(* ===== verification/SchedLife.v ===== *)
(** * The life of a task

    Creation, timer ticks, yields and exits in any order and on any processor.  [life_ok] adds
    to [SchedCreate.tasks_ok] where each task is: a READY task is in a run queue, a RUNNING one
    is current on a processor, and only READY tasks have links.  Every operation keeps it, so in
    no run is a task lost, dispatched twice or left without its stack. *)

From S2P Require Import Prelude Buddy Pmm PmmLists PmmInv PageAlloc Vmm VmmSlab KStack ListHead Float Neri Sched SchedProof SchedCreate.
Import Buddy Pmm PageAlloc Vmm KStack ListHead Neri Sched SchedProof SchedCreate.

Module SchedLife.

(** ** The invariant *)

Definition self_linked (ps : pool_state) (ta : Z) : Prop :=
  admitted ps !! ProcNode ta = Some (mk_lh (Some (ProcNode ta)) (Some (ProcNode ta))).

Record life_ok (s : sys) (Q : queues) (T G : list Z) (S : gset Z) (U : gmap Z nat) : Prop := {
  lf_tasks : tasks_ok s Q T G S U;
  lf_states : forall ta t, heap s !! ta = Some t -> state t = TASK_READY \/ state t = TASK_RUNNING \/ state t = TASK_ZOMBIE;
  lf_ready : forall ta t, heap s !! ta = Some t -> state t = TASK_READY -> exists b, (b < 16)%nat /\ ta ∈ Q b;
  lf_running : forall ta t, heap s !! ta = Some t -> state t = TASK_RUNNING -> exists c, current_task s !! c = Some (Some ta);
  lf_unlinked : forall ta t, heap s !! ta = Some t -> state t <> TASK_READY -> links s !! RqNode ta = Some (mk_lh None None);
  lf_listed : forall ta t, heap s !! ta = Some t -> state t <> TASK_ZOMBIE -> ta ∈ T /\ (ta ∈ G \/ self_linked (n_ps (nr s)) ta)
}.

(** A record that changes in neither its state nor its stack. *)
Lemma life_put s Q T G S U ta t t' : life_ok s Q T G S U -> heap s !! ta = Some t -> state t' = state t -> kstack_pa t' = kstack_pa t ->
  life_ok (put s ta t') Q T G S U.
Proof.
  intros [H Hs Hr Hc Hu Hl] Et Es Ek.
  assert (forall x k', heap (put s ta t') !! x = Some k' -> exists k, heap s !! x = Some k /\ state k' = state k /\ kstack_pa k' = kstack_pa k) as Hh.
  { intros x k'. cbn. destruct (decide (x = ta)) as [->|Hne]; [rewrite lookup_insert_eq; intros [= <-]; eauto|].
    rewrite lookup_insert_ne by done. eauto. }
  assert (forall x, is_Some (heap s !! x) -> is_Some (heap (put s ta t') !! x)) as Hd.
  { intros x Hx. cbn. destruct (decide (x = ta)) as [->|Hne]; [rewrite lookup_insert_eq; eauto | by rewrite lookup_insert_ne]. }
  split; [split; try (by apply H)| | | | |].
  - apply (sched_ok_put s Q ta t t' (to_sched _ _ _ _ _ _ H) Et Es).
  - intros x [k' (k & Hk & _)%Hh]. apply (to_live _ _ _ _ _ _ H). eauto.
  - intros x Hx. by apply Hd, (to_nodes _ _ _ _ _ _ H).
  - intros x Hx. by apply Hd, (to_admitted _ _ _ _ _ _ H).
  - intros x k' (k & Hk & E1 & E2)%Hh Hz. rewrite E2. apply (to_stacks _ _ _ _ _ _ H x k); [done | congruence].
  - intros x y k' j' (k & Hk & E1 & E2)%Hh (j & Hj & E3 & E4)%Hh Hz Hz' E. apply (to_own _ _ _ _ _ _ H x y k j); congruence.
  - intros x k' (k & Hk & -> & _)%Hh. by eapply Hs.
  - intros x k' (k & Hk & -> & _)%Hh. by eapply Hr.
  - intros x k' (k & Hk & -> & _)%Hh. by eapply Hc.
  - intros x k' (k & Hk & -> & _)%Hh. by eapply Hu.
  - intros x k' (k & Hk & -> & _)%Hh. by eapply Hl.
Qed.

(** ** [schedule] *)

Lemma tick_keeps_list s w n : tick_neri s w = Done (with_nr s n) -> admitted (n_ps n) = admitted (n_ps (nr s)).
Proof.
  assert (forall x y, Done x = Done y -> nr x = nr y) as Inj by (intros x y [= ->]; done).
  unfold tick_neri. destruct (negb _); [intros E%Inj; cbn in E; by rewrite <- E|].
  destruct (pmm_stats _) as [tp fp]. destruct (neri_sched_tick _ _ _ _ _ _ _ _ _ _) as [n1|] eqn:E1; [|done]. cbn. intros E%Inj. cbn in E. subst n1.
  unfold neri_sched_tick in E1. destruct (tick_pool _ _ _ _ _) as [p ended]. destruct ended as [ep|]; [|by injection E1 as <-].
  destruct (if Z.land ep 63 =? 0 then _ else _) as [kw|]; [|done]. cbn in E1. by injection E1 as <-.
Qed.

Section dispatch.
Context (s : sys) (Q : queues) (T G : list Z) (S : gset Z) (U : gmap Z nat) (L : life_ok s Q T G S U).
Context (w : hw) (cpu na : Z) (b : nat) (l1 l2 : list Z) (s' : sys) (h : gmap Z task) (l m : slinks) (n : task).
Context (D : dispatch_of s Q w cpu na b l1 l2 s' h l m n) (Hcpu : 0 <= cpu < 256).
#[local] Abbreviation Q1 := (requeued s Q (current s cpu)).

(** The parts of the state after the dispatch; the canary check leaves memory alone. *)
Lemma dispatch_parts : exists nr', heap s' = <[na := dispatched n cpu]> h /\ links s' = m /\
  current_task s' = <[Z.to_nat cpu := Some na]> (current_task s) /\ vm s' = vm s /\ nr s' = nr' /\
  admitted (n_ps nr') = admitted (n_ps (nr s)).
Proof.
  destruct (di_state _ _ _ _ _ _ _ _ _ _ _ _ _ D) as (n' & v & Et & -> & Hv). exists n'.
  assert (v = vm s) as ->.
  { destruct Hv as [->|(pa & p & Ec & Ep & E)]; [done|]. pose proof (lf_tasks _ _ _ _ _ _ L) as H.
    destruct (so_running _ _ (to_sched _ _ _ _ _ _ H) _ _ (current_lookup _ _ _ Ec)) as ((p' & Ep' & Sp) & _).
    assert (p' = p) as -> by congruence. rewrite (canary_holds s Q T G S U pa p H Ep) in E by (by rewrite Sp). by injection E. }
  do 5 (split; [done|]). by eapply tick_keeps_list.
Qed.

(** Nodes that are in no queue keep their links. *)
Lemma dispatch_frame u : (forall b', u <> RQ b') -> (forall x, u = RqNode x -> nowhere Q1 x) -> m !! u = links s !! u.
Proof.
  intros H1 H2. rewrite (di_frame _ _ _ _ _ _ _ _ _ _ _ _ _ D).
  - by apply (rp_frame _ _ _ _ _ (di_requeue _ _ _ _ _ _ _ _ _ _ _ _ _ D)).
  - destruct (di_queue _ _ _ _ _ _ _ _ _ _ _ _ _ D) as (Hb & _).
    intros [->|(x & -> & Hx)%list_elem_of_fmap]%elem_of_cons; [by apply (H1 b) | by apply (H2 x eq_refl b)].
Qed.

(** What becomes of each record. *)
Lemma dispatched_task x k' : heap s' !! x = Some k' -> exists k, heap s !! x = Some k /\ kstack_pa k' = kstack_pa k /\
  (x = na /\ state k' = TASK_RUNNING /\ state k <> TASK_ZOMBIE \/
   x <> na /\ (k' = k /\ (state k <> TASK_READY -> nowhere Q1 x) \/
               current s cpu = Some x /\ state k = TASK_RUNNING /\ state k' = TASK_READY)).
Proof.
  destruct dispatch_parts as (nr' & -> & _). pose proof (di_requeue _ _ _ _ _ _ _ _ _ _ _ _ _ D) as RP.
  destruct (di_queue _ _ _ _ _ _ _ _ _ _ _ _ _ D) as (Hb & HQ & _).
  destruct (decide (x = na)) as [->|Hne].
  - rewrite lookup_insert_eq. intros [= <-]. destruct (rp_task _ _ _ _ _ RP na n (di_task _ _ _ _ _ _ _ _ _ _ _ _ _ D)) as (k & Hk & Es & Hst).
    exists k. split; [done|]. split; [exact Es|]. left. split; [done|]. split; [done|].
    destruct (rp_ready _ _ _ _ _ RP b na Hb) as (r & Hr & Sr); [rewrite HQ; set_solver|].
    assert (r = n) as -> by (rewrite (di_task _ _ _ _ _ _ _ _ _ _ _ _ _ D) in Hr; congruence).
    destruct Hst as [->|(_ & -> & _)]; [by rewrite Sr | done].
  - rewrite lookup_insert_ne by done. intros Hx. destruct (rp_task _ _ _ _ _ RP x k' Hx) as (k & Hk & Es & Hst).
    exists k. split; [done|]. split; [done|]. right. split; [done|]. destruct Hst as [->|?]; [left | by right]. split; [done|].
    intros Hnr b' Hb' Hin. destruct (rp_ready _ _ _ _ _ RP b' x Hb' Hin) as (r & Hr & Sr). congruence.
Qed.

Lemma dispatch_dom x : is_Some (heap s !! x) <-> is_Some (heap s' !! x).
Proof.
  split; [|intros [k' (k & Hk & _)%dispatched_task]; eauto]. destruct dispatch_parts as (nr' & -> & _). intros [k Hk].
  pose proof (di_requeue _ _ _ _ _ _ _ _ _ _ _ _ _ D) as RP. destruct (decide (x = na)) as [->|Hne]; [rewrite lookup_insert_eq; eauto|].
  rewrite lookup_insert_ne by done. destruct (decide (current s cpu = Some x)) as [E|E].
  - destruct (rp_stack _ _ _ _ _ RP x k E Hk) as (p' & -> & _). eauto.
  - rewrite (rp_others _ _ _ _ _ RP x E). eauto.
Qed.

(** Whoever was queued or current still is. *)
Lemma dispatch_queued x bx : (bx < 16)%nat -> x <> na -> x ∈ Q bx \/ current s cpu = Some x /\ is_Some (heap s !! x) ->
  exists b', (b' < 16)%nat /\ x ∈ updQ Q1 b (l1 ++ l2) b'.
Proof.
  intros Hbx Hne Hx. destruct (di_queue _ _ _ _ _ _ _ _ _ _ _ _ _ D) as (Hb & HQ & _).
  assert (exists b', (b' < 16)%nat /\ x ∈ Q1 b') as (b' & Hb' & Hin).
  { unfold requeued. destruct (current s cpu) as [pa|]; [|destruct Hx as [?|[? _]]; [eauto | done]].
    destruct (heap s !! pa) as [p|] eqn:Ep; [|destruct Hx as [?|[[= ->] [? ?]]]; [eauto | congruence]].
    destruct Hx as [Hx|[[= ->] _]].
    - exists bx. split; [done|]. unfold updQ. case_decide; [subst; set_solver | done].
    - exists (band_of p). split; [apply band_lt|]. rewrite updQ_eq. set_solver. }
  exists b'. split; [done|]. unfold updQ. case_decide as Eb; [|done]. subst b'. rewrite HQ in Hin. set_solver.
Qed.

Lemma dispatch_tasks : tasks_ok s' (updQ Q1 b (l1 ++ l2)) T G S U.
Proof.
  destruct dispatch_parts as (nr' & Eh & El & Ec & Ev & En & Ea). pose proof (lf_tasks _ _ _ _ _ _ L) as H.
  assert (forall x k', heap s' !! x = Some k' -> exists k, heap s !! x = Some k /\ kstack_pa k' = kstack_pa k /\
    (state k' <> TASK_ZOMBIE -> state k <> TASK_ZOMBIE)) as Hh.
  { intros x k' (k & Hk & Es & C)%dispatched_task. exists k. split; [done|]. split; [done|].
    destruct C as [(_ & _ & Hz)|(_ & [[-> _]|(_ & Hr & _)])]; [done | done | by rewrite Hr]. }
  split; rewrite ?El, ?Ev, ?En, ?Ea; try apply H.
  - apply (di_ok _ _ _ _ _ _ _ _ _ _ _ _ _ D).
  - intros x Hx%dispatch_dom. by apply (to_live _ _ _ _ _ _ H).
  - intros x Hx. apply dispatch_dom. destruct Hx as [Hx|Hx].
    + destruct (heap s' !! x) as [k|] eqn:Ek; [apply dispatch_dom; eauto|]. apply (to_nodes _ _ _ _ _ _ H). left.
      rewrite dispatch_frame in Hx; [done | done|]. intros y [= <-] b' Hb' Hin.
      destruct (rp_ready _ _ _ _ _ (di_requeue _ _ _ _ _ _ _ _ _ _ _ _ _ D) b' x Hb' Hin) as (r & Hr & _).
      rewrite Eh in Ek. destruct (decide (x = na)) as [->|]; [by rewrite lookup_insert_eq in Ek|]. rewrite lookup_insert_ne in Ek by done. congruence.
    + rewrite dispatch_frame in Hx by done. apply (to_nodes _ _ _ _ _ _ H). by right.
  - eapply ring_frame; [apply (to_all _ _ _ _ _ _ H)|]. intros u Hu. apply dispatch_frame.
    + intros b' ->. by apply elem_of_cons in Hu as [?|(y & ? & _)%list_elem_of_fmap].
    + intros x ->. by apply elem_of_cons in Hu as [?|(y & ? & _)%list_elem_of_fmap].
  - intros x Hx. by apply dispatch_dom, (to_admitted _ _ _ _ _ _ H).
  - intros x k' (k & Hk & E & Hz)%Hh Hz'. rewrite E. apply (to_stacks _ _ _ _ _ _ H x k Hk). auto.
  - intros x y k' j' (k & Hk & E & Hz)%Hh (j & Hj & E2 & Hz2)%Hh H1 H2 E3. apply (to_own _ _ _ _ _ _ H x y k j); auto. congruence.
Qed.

_Task_
Please copy exactly, and only, the lines running from the one containing "intros b' ->." through the end of the listing.

_Response to the task_
    + intros b' ->. by apply elem_of_cons in Hu as [?|(y & ? & _)%list_elem_of_fmap].
    + intros x ->. by apply elem_of_cons in Hu as [?|(y & ? & _)%list_elem_of_fmap].
  - intros x Hx. by apply dispatch_dom, (to_admitted _ _ _ _ _ _ H).
  - intros x k' (k & Hk & E & Hz)%Hh Hz'. rewrite E. apply (to_stacks _ _ _ _ _ _ H x k Hk). auto.
  - intros x y k' j' (k & Hk & E & Hz)%Hh (j & Hj & E2 & Hz2)%Hh H1 H2 E3. apply (to_own _ _ _ _ _ _ H x y k j); auto. congruence.
Qed.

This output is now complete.